### Required work
Please copy each line below that contains the word "VERB".

### Material for this exercise

Lemma drop_test_monotone (env : Env) (o o' : Options) (tok : Token) :
  drops_more o o' ->
  rule_table env o tok = Drop -> rule_table env o' tok = Drop.
Proof.
  intros (H1 & H2 & H3 & H4 & _ & _).
  rewrite !rule_table_drop_or_rewrite.
  destruct (stop_words o);
    [rewrite (H1 eq_refl)|];
    (destruct (punctuations o); [rewrite (H2 eq_refl)|]);
    (destruct (special_chars o); [rewrite (H3 eq_refl)|]);
    (destruct (remove_num o); [rewrite (H4 eq_refl)|]);
    simpl;
    destruct (is_stop env tok), (pos_ tok =? "NUM"), (pos_ tok =? "PUNCT"),
      (pos_ tok =? "SYM"), (PyStr.isnumeric (text tok));
    simpl; rewrite ?andb_false_r, ?andb_true_r, ?orb_true_r; simpl;
    try reflexivity;
    repeat match goal with
           | |- context [if ?b then _ else _] =>
               destruct b; simpl; try reflexivity; try discriminate
           end.
Qed.

(** X8. Enabling more drop rules only removes tokens: when [o'] enables
    every drop rule that [o] enables and rewrites alike, the survivors under
    [o'] are survivors under [o], in the same order and written the same. *)
Theorem more_drop_rules_fewer_survivors (env : Env) (o o' : Options)
  (doc : list Token) :
  drops_more o o' ->
  survivors env o' doc = filter (survives env o') (survivors env o doc)
  /\ map (rewritten env o') (survivors env o' doc)
     = map (rewritten env o) (survivors env o' doc).
Proof.
  intros Hm.
  assert (Htok : forall tok, survives env o' tok = true ->
                             survives env o tok = true
                             /\ rewritten env o' tok = rewritten env o tok).
  { intros tok Hs. unfold survives in Hs. apply andb_prop in Hs.
    destruct Hs as [Hnd Hne].
    assert (Hd' : rule_table env o' tok <> Drop)
      by (intros E; rewrite E in Hnd; discriminate).
    assert (Hd : rule_table env o tok <> Drop)
      by (intros E; apply Hd', (drop_test_monotone env o o' tok Hm E)).
    destruct Hm as (_ & _ & _ & _ & Hc & Hl).
    assert (Hsame : rule_table env o' tok = rule_table env o tok).
    { rewrite (not_drop_chain env o' tok Hd'), (not_drop_chain env o tok Hd).
      rewrite Hc, Hl. reflexivity. }
    assert (Hrw : rewritten env o' tok = rewritten env o tok)
      by (unfold rewritten; rewrite Hsame; reflexivity).
    split; [|exact Hrw].
    unfold survives. rewrite <- Hsame, <- Hrw, Hnd, Hne. reflexivity. }
  split.
  - unfold survivors. induction doc as [|tok doc IH]; simpl; [reflexivity|].
    destruct (survives env o' tok) eqn:Hs'.
    + destruct (Htok tok Hs') as [Hs _]. rewrite Hs. simpl.
      rewrite Hs', IH. reflexivity.
    + destruct (survives env o tok); simpl; rewrite ?Hs'; exact IH.
  - apply map_ext_in. intros tok Hin. unfold survivors in Hin.
    apply filter_In in Hin. apply (Htok tok), Hin.
Qed.

Lemma more_drop_rules_fewer_survivors_witness :
  let doc := nlp Sample.env "do not use 5 computers!" in
  survivors Sample.env default_options doc
  = filter (survives Sample.env default_options)
           (survivors Sample.env Sample.keep_numbers doc)
  /\ map (rewritten Sample.env default_options)
         (survivors Sample.env default_options doc)
     = map (rewritten Sample.env Sample.keep_numbers)
           (survivors Sample.env default_options doc).
Proof.
  apply (more_drop_rules_fewer_survivors Sample.env Sample.keep_numbers
           default_options (nlp Sample.env "do not use 5 computers!")).
  repeat split; reflexivity.
Defined.

(** X17. With the four drop rules enabled, as they are by default, no
    surviving token is a stop word, a number, a punctuation mark or a
    symbol, and none has a numeric surface text. *)
Theorem survivors_pass_every_drop_rule (env : Env) (o : Options)
  (doc : list Token) (tok : Token) :
  stop_words o = true -> punctuations o = true ->
  special_chars o = true -> remove_num o = true ->
  In tok (survivors env o doc) ->
  In tok doc
  /\ is_stop env tok = false
  /\ pos_ tok <> "NUM" /\ pos_ tok <> "PUNCT" /\ pos_ tok <> "SYM"
  /\ PyStr.isnumeric (text tok) = false.
Proof.
  intros H1 H2 H3 H4 Hin. unfold survivors in Hin.
  apply filter_In in Hin. destruct Hin as [Hin Hs].
  split; [exact Hin|].
  unfold survives in Hs. apply andb_prop in Hs. destruct Hs as [Hnd _].
  rewrite rule_table_drop_or_rewrite, H1, H2, H3, H4 in Hnd. simpl in Hnd.
  destruct (pos_ tok =? "NUM") eqn:En;
    [rewrite !orb_true_r in Hnd; discriminate|].
  destruct (pos_ tok =? "PUNCT") eqn:Ep;
    [rewrite !orb_true_r in Hnd; discriminate|].
  destruct (pos_ tok =? "SYM") eqn:Es;
    [rewrite !orb_true_r in Hnd; discriminate|].
  destruct (PyStr.isnumeric (text tok));
    [rewrite !orb_true_r in Hnd; discriminate|].
  destruct (is_stop env tok); [discriminate|].
  apply String.eqb_neq in En, Ep, Es. repeat split; assumption.
Qed.

Lemma survivors_pass_every_drop_rule_witness :
  let tok := mkToken "use" "VERB" "use" in
  In tok (nlp Sample.env "do not use 5 computers!")
  /\ is_stop Sample.env tok = false
  /\ pos_ tok <> "NUM" /\ pos_ tok <> "PUNCT" /\ pos_ tok <> "SYM"
  /\ PyStr.isnumeric (text tok) = false.
Proof.
  apply (survivors_pass_every_drop_rule Sample.env default_options
           (nlp Sample.env "do not use 5 computers!")
           (mkToken "use" "VERB" "use")); try reflexivity.
  vm_compute. right. left. reflexivity.
Defined.

(** ** Further properties of the search (lines 672-676) *)

Lemma prefix_decompose (p s : string) :
  prefix p s = true -> exists b, s = p ++ b.
Proof.
  revert s. induction p as [|a p IH]; intros s H.
  - exists s. reflexivity.
  - destruct s as [|c s]; [discriminate|].
    rewrite prefix_cons in H.
    destruct (ascii_dec a c) as [<-|]; [|discriminate].
    destruct (IH s H) as [b ->]. exists b. reflexivity.
Qed.

Lemma prefix_append (p b : string) : prefix p (p ++ b) = true.
Proof.
  induction p as [|a p IH]; [destruct b; reflexivity|].
  change (String a p ++ b) with (String a (p ++ b)).
  rewrite prefix_cons. destruct (ascii_dec a a); [exact IH | congruence].
Qed.

Lemma contains_decompose (p s : string) :
  PyStr.contains p s = true -> exists a b, s = a ++ p ++ b.
Proof.
  induction s as [|c s IH]; intros H.
  - change (PyStr.contains p "") with (prefix p "" || false) in H.
    rewrite orb_false_r in H. destruct (prefix_decompose p "" H) as [b Hb].
    exists "", b. exact Hb.
  - rewrite contains_cons in H. apply orb_prop in H. destruct H as [H|H].
    + destruct (prefix_decompose _ _ H) as [b Hb]. exists "", b. exact Hb.
    + destruct (IH H) as (a & b & ->). exists (String c a), b. reflexivity.
Qed.
(** [PaddingInfo.get_default_padding(self)], lines 50-74. *)
Definition get_default_padding (self : t) : Z :=
  let '(high, low) := thresholds self in
  if padding self >=? 0 then
    if padding self >? high then low
    else padding self
  else low.

(** [PaddingInfo._get_padding(self, user_func)], lines 76-80.  The
    callback is [None] or a function of the object; a callback may raise,
    so it returns a [result]. *)
Definition _get_padding (self : t) (user_func : option (t -> result Z))
  : result Z :=
  match user_func with
  | None => Ok (get_default_padding self)
  | Some f => f self
  end.

(** The callback of the class docstring, lines 17-18:
    [def my_callback(info): return info.get_default_padding()]. *)
Definition my_callback (info : t) : result Z :=
  Ok (get_default_padding info).

(** The [%d] conversion of a Python int: decimal digits, with a leading
    minus sign for a negative number. *)
Definition format_d (n : Z) : string :=
  DecimalString.NilZero.string_of_int (Z.to_int n).

(** [PaddingInfo.__repr__(self)], lines 82-84; [type_name] is
    [type(self).__name__], which is "PaddingInfo" unless a subclass is
    instantiated. *)
Definition __repr__ (type_name : string) (self : t) : string :=
  "<" +:+ type_name +:+ " size=" +:+ format_d (size self)
  +:+ " padding=" +:+ format_d (padding self) +:+ ">".

End PaddingInfo.

(** ** class Metadata *)

(** The Python values that reach the methods as arguments.  The methods of
    the base class never inspect them. *)
Inductive pyval : Type :=
  | PyNone
  | PyBool (b : bool)
  | PyInt (n : Z)
  | PyStr (s : string).

Module Metadata.

(** A method body runs on the instance's attribute dictionary and either
    returns or raises; the dictionary it leaves behind is returned in both
    cases, so that work done before an exception stays visible. *)
Definition M (A : Type) : Type :=
  gmap string pyval -> result A * gmap string pyval.

Definition ret {A : Type} (a : A) : M A := fun self => (Ok a, self).
Definition raise {A : Type} (e : exn) : M A := fun self => (Raise e, self).

(** The method table that [self.load], [self.save] and [self.delete]
    dispatch through: a subclass replaces entries. *)
Record class : Type := {
  cls_load : list pyval -> gmap string pyval -> M unit;
  cls_save : pyval -> M unit;
  cls_delete : pyval -> M unit
}.

(** Truth value of the [args] tuple and of the [kwargs] dict: both are
    false exactly when empty. *)
Definition tuple_truth (args : list pyval) : bool :=
  match args with
  | [] => false
  | _ :: _ => true
  end.

Definition dict_truth (kwargs : gmap string pyval) : bool :=
  negb (Nat.eqb (size kwargs) 0).

(** [Metadata.load(self, args..., kwargs...)], lines 99-100. *)
Definition load (args : list pyval) (kwargs : gmap string pyval) : M unit :=
  raise NotImplementedError.

(** [Metadata.save(self, filename=None)], lines 102-105; a call without
    the argument passes [PyNone]. *)
Definition save (filename : pyval) : M unit :=
  raise NotImplementedError.

(** [Metadata.delete(self, filename=None)], lines 107-110. *)
Definition delete (filename : pyval) : M unit :=
  raise NotImplementedError.

(** The class [Metadata] itself, with nothing overridden. *)
Definition base : class :=
  {| cls_load := load; cls_save := save; cls_delete := delete |}.

(** [Metadata.__init__(self, args..., kwargs...)], lines 95-97, inherited by
    every subclass [cls]; [self.load] is looked up in [cls]. *)
Definition __init__ (cls : class)
    (args : list pyval) (kwargs : gmap string pyval) : M unit :=
  if tuple_truth args || dict_truth kwargs then cls_load cls args kwargs
  else ret tt.

(** Calling the class [cls] with [args] and [kwargs]: a fresh instance has no attributes of its
    own when [__init__] starts. *)
Definition construct (cls : class)
    (args : list pyval) (kwargs : gmap string pyval)
  : result unit * gmap string pyval :=
  __init__ cls args kwargs ∅.

End Metadata.

(** ** The thresholds as the specification words them *)

(** High and low marks with division truncating toward zero ([Z.quot]),
    for comparison with [PaddingInfo.thresholds], which floors. *)
Definition spec_high (size : Z) : Z :=
  5120 + (if size =? -1 then 0 else size ÷ 40).

Definition spec_low (size : Z) : Z :=
  1024 + (if size =? -1 then 0 else size ÷ 200).

(** ** Characters of a string *)

(** [absent c s]: the character [c] does not occur in [s]. *)
Fixpoint absent (c : Ascii.ascii) (s : string) : Prop :=
  match s with
  | EmptyString => True
  | String a s' => a <> c /\ absent c s'
  end.

(** ** Auxiliary facts *)

(** Case analysis on the integer comparisons of the goal. *)
Ltac cmp_cases :=
  repeat match goal with
  | |- context [?a >=? ?b] => rewrite (Z.geb_leb a b)
  | |- context [?a >? ?b] => rewrite (Z.gtb_ltb a b)
  | |- context [?a <=? ?b] => destruct (Z.leb_spec a b)
  | |- context [?a <? ?b] => destruct (Z.ltb_spec a b)
  | |- context [?a =? ?b] => destruct (Z.eqb_spec a b)
  end.

(** The constructor as one decision on [filesize] and [filesize - padding]. *)
Lemma init_cases (padding filesize : Z) :
  (0 <= filesize /\ 0 <= filesize - padding /\
   PaddingInfo.__init__ padding filesize
   = Ok (PaddingInfo.mk padding (filesize - padding)))
  \/ (0 <= filesize /\ filesize - padding < 0 /\
      PaddingInfo.__init__ padding filesize = Raise InvalidPadding)
  \/ (filesize = -1 /\
      PaddingInfo.__init__ padding filesize = Ok (PaddingInfo.mk padding (-1)))
  \/ (filesize < -1 /\
      PaddingInfo.__init__ padding filesize = Raise InvalidFilesize).
Proof.
  unfold PaddingInfo.__init__, InvalidPadding, InvalidFilesize.
  cbv zeta. cmp_cases; try lia.
  - right; left; auto.
  - left; auto.
  - right; right; left; auto.
  - right; right; right; split; [lia | reflexivity].
Qed.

### Result for this task
  let tok := mkToken "use" "VERB" "use" in
           (mkToken "use" "VERB" "use")); try reflexivity.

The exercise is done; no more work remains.